Ronyai (1988) shows that this can be done in time $(n^n \log p)^{O(1)}$, or more precisely $(n^r \log p)^{O(1)}$ whenever $r \mid n$, $r>1$, so in particular if $n$ is even $f$ can be split in deterministic polynomial time. Bach, von zur Gathen and Lenstra (2001) give an algorithm with polynomial time if $\phi_k(p)$ is smooth for some $k$ where $\phi_k(x)$ is the $k$th cyclotomic polynomial. Evdokimov (1994) shows for any $n$ and $p$, $f$ can be factored in time $(n^{\log n}\log p)^{O(1)}$. We discuss work in Cheng and Huang (2000), and Gao (2001) plus some unpublished results. GRH will be needed only to compute an $r$th nonresidue in $\mathbb{F}_p$ or in its extensions, for $1 \leq r \leq n$.

Definition.
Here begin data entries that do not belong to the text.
(* ===== verification/PodController.v ===== *)
(** rust/operator-binary/src/restart_controller/pod.rs, [start]: Pods that come and
    go, reconciliations that are due at some time, and evictions that the API server
    takes or refuses.

    Of the controller library the model relies on this: a Pod that is created or
    changed is reconciled at once, a requeue comes after the delay asked for, of two
    requests for a Pod the earlier one counts, and a Pod is not reconciled twice at a
    time. *)

From stdpp Require Import relations.
From S2P Require Import Prelude PyStr Kube PodRestarter.

(** ** State *)

Definition ref : Type := option str * option str.
Definition ref_of (pod : ObjectMeta) : ref := (namespace pod, name pod).

(** An object that the API server sends has a namespace and a name. *)
Definition pod_ok (pod : ObjectMeta) : Prop := is_Some (namespace pod) ∧ is_Some (name pod).

(** An eviction that the API server has answered: when it was decided on, for which
    Pod, and whether it was taken. *)
Record eviction := mkEviction {
  ev_time : Z;
  ev_pod : ObjectMeta;
  ev_taken : bool;
}.

(** The clock, the Pods known and when each was last created or changed, when the
    next reconciliation of each is due, those whose eviction has been asked for (with
    the time of the decision), and the evictions answered. *)
Record system := mkSystem {
  now : Z;
  pods : gmap ref ObjectMeta;
  seen : gmap ref Z;
  due : gmap ref Z;
  evicting : gmap ref (ObjectMeta * Z);
  evictions : list eviction;
}.

Definition initial (t : Z) : system := mkSystem t ∅ ∅ ∅ ∅ [].

(** ** Scheduling *)

(** Of two requests the earlier one counts. *)
Definition schedule (r : ref) (t : Z) (d : gmap ref Z) : gmap ref Z :=
  <[r := match d !! r with Some t' => Z.min t t' | None => t end]> d.

(** What the end of a reconciliation asks for. *)
Definition action_of (result : outcome Error action) : action :=
  match result with
  | Val a => a
  | Err e => error_policy e
  | Panic => AwaitChange
  end.

Definition reschedule (r : ref) (t : Z) (a : action) (d : gmap ref Z) : gmap ref Z :=
  match a with
  | AwaitChange => d
  | Requeue delay => schedule r (t + delay)%Z d
  end.

Section pod_controller.
Context {chrono : Chrono}.

(** ** Steps *)

Inductive step : system → system → Prop :=
  | tick t s :
      (now s ≤ t)%Z → step s (mkSystem t (pods s) (seen s) (due s) (evicting s) (evictions s))
  | pod_applied pod s :
      pod_ok pod →
      step s (mkSystem (now s) (<[ref_of pod := pod]> (pods s)) (<[ref_of pod := now s]> (seen s))
                (schedule (ref_of pod) (now s) (due s)) (evicting s) (evictions s))
  | pod_deleted r s :
      step s (mkSystem (now s) (delete r (pods s)) (seen s) (due s) (evicting s) (evictions s))
  | start_gone r t s :
      due s !! r = Some t → (t ≤ now s)%Z → evicting s !! r = None → pods s !! r = None →
      step s (mkSystem (now s) (pods s) (seen s) (delete r (due s)) (evicting s) (evictions s))
  | start_quiet api r t pod s :
      due s !! r = Some t → (t ≤ now s)%Z → evicting s !! r = None → pods s !! r = Some pod →
      (reconcile (evict_api := api) (now s) pod).1 = [] →
      step s (mkSystem (now s) (pods s) (seen s)
                (reschedule r (now s) (action_of (reconcile (evict_api := api) (now s) pod).2) (delete r (due s)))
                (evicting s) (evictions s))
  | start_eviction api r t pod target s :
      due s !! r = Some t → (t ≤ now s)%Z → evicting s !! r = None → pods s !! r = Some pod →
      (reconcile (evict_api := api) (now s) pod).1 = [target] →
      step s (mkSystem (now s) (pods s) (seen s) (delete r (due s)) (<[r := (pod, now s)]> (evicting s)) (evictions s))
  | eviction_answered api r pod t0 ns n s :
      evicting s !! r = Some (pod, t0) → namespace pod = Some ns → name pod = Some n →
      step s (mkSystem (now s) (pods s) (seen s)
                (reschedule r (now s) (action_of (reconcile (evict_api := api) t0 pod).2) (due s))
                (delete r (evicting s))
                (evictions s ++ [mkEviction t0 pod (bool_decide (api_evict (EvictApi := api) ns n = None))])).

(** ** The invariant *)

(** The Pod has expired at [t]. *)
Definition expired (pod : ObjectMeta) (t : Z) : Prop :=
  deletion_timestamp pod = None ∧ all_parse pod ∧ ∃ t', earliest pod t' ∧ (t' < t)%Z.

(** The Pod has to be looked at again: no later than at its expiry, or in five
    seconds. *)
Definition in_time (s : system) (pod : ObjectMeta) (t : Z) : Prop :=
  (t ≤ now s + seconds 5)%Z ∨ (all_parse pod ∧ ∃ t', earliest pod t' ∧ (t ≤ t')%Z).

Definition watched (s : system) (r : ref) (pod : ObjectMeta) : Prop :=
  (∃ t, due s !! r = Some t ∧ in_time s pod t) ∨
  (∃ t0, evicting s !! r = Some (pod, t0)) ∨
  (∃ e, e ∈ evictions s ∧ ev_pod e = pod ∧ ev_taken e = true).

Definition system_ok (s : system) : Prop :=
  (∀ r pod, pods s !! r = Some pod → pod_ok pod ∧ r = ref_of pod) ∧
  (∀ r pod t, evicting s !! r = Some (pod, t) →
     pod_ok pod ∧ r = ref_of pod ∧ expired pod t ∧ (t ≤ now s)%Z) ∧
  (∀ e, e ∈ evictions s → expired (ev_pod e) (ev_time e) ∧ (ev_time e ≤ now s)%Z) ∧
  (∀ r pod k v, pods s !! r = Some pod → deletion_timestamp pod = None → expiry_annotation pod k v →
     watched s r pod).

(** ** Lemmas *)

Lemma initial_pods_ok t : system_ok (initial t).
Proof.
  split_and!.
  - intros r pod H. cbn in H. by rewrite lookup_empty in H.
  - intros r pod t' H. cbn in H. by rewrite lookup_empty in H.
  - intros e H. by apply not_elem_of_nil in H.
  - intros r pod k v H. cbn in H. by rewrite lookup_empty in H.
Qed.

Lemma schedule_lookup r t d : ∃ t', schedule r t d !! r = Some t' ∧ (t' ≤ t)%Z.
Proof.
  unfold schedule. rewrite lookup_insert_eq. eexists. split; [done|]. destruct (d !! r); lia.
Qed.

Lemma schedule_earlier r t d t0 : d !! r = Some t0 → ∃ t', schedule r t d !! r = Some t' ∧ (t' ≤ t0)%Z.
Proof. intros H. unfold schedule. rewrite lookup_insert_eq, H. eexists. split; [done|lia]. Qed.

Lemma schedule_ne r r' t d : r ≠ r' → schedule r t d !! r' = d !! r'.
Proof. intros. by apply lookup_insert_ne. Qed.

Lemma reschedule_ne r r' t a d : r ≠ r' → reschedule r t a d !! r' = d !! r'.
Proof. intros. destruct a; [done|]. by apply schedule_ne. Qed.

(** A request that is there stays, or becomes earlier. *)
Lemma reschedule_earlier r t a d t0 :
  d !! r = Some t0 → ∃ t', reschedule r t a d !! r = Some t' ∧ (t' ≤ t0)%Z.
Proof. intros H. destruct a; [by exists t0|]. by apply schedule_earlier. Qed.

Lemma in_time_le s s' pod t t' :
  (now s ≤ now s')%Z → (t' ≤ t)%Z → in_time s pod t → in_time s' pod t'.
Proof. intros Hn Ht [H|(Hp & t'' & He & H)]; [left; lia|right; eauto with lia]. Qed.

(** What a reconciliation that evicts nothing asks for, if there are annotations. *)
Lemma quiet_action (api : EvictApi) t pod k v :
  deletion_timestamp pod = None → expiry_annotation pod k v →
  (reconcile (evict_api := api) t pod).1 = [] → pod_ok pod →
  ∃ delay, action_of (reconcile (evict_api := api) t pod).2 = Requeue delay ∧
    ((delay ≤ seconds 5)%Z ∨ (all_parse pod ∧ ∃ t', earliest pod t' ∧ (t + delay ≤ t')%Z)).
Proof.
  intros Hd Hkv Hquiet [[ns Hns] [n Hn]]. revert Hquiet. unfold reconcile. rewrite Hd, Hns, Hn. cbn.
  pose proof (pod_expires_at_spec pod) as H. destruct (pod_expires_at pod) as [[t'|]|e|]; [| | |done].
  - destruct (t' - t <? 0)%Z; [done|]. intros _. exists (t' - t)%Z. split; [done|]. right.
    destruct H as [Hp He]. split; [done|]. exists t'. split; [done|lia].
  - by destruct (H k v).
  - intros _. exists (seconds 5). split; [done|by left].
Qed.

(** A reconciliation that asks for an eviction does so for an expired Pod. *)
Lemma eviction_expired (api : EvictApi) t pod target :
  (reconcile (evict_api := api) t pod).1 = [target] → expired pod t.
Proof.
  destruct target as [ns n]. intros (_ & _ & H)%(proj1 (reconcile_evictions t pod ns n)). exact H.
Qed.

(** And its answer decides whether it is tried again. *)
Lemma eviction_action (api : EvictApi) t pod ns n :
  expired pod t → namespace pod = Some ns → name pod = Some n →
  action_of (reconcile (evict_api := api) t pod).2 =
    if bool_decide (api_evict ns n = None) then AwaitChange else Requeue (seconds 5).
Proof.
  intros (Hd & Hp & t' & He & Hlt) Hns Hn. unfold reconcile.
  rewrite Hd, (pod_expires_at_earliest _ _ Hp He), Hns, Hn. cbn.
  rewrite (proj2 (Z.ltb_lt _ _)) by lia. cbn. by destruct (api_evict ns n).
Qed.

(** What keeps a Pod watched: nothing is forgotten. *)
Lemma watched_mono s s' r pod :
  (now s ≤ now s')%Z →
  (∀ t, due s !! r = Some t → ∃ t', due s' !! r = Some t' ∧ (t' ≤ t)%Z) →
  (∀ t0, evicting s !! r = Some (pod, t0) → watched s' r pod) →
  (∀ e, e ∈ evictions s → e ∈ evictions s') →
  watched s r pod → watched s' r pod.
Proof.
  intros Hn Hdue Hev Hlog [(t & Ht & Hin)|[[t0 H0]|(e & He & Hpod & Htaken)]].
  - destruct (Hdue t Ht) as (t' & Ht' & Hle). left. exists t'. split; [done|]. by eapply in_time_le.
  - by apply (Hev t0).
  - right; right. exists e. auto.
Qed.

Lemma watched_same s s' r pod :
  (now s ≤ now s')%Z → due s' !! r = due s !! r → evicting s' !! r = evicting s !! r →
  (∀ e, e ∈ evictions s → e ∈ evictions s') → watched s r pod → watched s' r pod.
Proof.
  intros Hn Hdue Hev Hlog. apply watched_mono; [done| | |done].
  - intros t Ht. exists t. by rewrite Hdue.
  - intros t0 H0. right; left. exists t0. by rewrite Hev.
Qed.

Lemma step_keeps_ok s s' : step s s' → system_ok s → system_ok s'.
Proof.
  intros Hstep (Hpods & Hev & Hlog & Hw). destruct Hstep as
    [t s Ht|pod s Hpod|r s|r t s Ht Hle Hr Hp|api r t pod s Ht Hle Hr Hp Hq|api r t pod target s Ht Hle Hr Hp Hq
    |api r pod t0 ns n s Hr Hns Hn].
  - split_and!; cbn.
    + done.
    + intros r pod t' H. destruct (Hev _ _ _ H) as (? & ? & ? & ?). split_and!; [done..|lia].
    + intros e He. destruct (Hlog e He). split; [done|lia].
    + intros r pod k v H Hd Hkv. by eapply watched_same, Hw.
  - split_and!; cbn.
    + intros r pod' [[<- <-]|[Hne H]]%lookup_insert_Some; [done|by apply Hpods].
    + done.
    + done.
    + intros r pod' k v [[<- <-]|[Hne H]]%lookup_insert_Some Hd Hkv.
      * left. destruct (schedule_lookup (ref_of pod) (now s) (due s)) as (t' & Ht' & Hle).
        exists t'. split; [done|]. left. cbn. unfold seconds. lia.
      * eapply watched_same, Hw; cbn; [lia|by apply schedule_ne|done..].
  - split_and!; cbn; [|done|done|].
    + intros r' pod [Hne H]%lookup_delete_Some. by apply Hpods.
    + intros r' pod k v [Hne H]%lookup_delete_Some Hd Hkv. by eapply watched_same, Hw.
  - split_and!; cbn; [done|done|done|]. intros r' pod k v H Hd Hkv.
    eapply watched_same, Hw; cbn; try done. apply lookup_delete_ne. congruence.
  - split_and!; cbn; [done|done|done|]. intros r' pod' k v H Hd Hkv. destruct (decide (r = r')) as [<-|Hne].
    + simplify_eq. destruct (Hpods _ _ Hp) as [Hok _].
      destruct (quiet_action api (now s) pod k v Hd Hkv Hq Hok) as (delay & Ha & Hdelay).
      rewrite Ha. left. cbn. destruct (schedule_lookup r (now s + delay) (delete r (due s))) as (t' & Ht' & Hle').
      exists t'. split; [done|]. destruct Hdelay as [Hl|(Hall & t'' & He & Hl)]; [left; cbn; lia|].
      right. split; [done|]. exists t''. split; [done|lia].
    + eapply watched_same, Hw; cbn; try done. rewrite reschedule_ne by done. by apply lookup_delete_ne.
  - destruct (Hpods _ _ Hp) as [Hok Href]. split_and!; cbn; [done| |done|].
    + intros r' pod' t' [[<- [= <- <-]]|[Hne H]]%lookup_insert_Some; [|by apply Hev].
      split_and!; [done..|by eapply eviction_expired|lia].
    + intros r' pod' k v H Hd Hkv. destruct (decide (r = r')) as [<-|Hne].
      * simplify_eq. right; left. exists (now s). apply lookup_insert_eq.
      * eapply watched_same, Hw; cbn; try done; [by apply lookup_delete_ne|by apply lookup_insert_ne].
  - destruct (Hev _ _ _ Hr) as (Hok & Href & Hexp & Hle). split_and!; cbn; [done| | |].
    + intros r' pod' t' [Hne H]%lookup_delete_Some. by apply Hev.
    + intros e [He|He]%elem_of_app; [by apply Hlog|]. apply list_elem_of_singleton in He as ->. done.
    + intros r' pod' k v H Hd Hkv. destruct (decide (r = r')) as [<-|Hne].
      * eapply watched_mono, Hw; cbn; try done.
        -- intros t Ht. by apply reschedule_earlier.
        -- intros t1 H1. assert (pod' = pod ∧ t1 = t0) as [-> ->] by (split; congruence).
           rewrite (eviction_action api t0 pod ns n Hexp Hns Hn).
           case_bool_decide as Hans; cbn.
           ++ right; right. eexists. split; [apply elem_of_app; right; left|]. done.
           ++ left. destruct (schedule_lookup r (now s + seconds 5) (due s)) as (t' & Ht' & Hl).
              exists t'. split; [done|]. left. cbn. lia.
        -- intros e He. apply elem_of_app. by left.
      * eapply watched_same, Hw; cbn; try done; [by apply reschedule_ne|by apply lookup_delete_ne|].
        intros e He. apply elem_of_app. by left.
Qed.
An algebra $R/\mathbb{F}_p$ is called elementary if $R \cong (\mathbb{F}_p)^{\bigoplus m}$ for some $m$.

Let $R$ be elementary over $\mathbb{F}_p$. Then we write $R=\mathbb{F}_p \epsilon_1 + \dots + \mathbb{F}_p \epsilon_m$ where the $\epsilon_i$ are primitive idempotents, which are unique in $R$.

Fact.

1. If $f,g \in R[x]$, then $\gcd(f,g)$ can be defined properly and can be computed in deterministic polynomial time for any elementary algebra $R$.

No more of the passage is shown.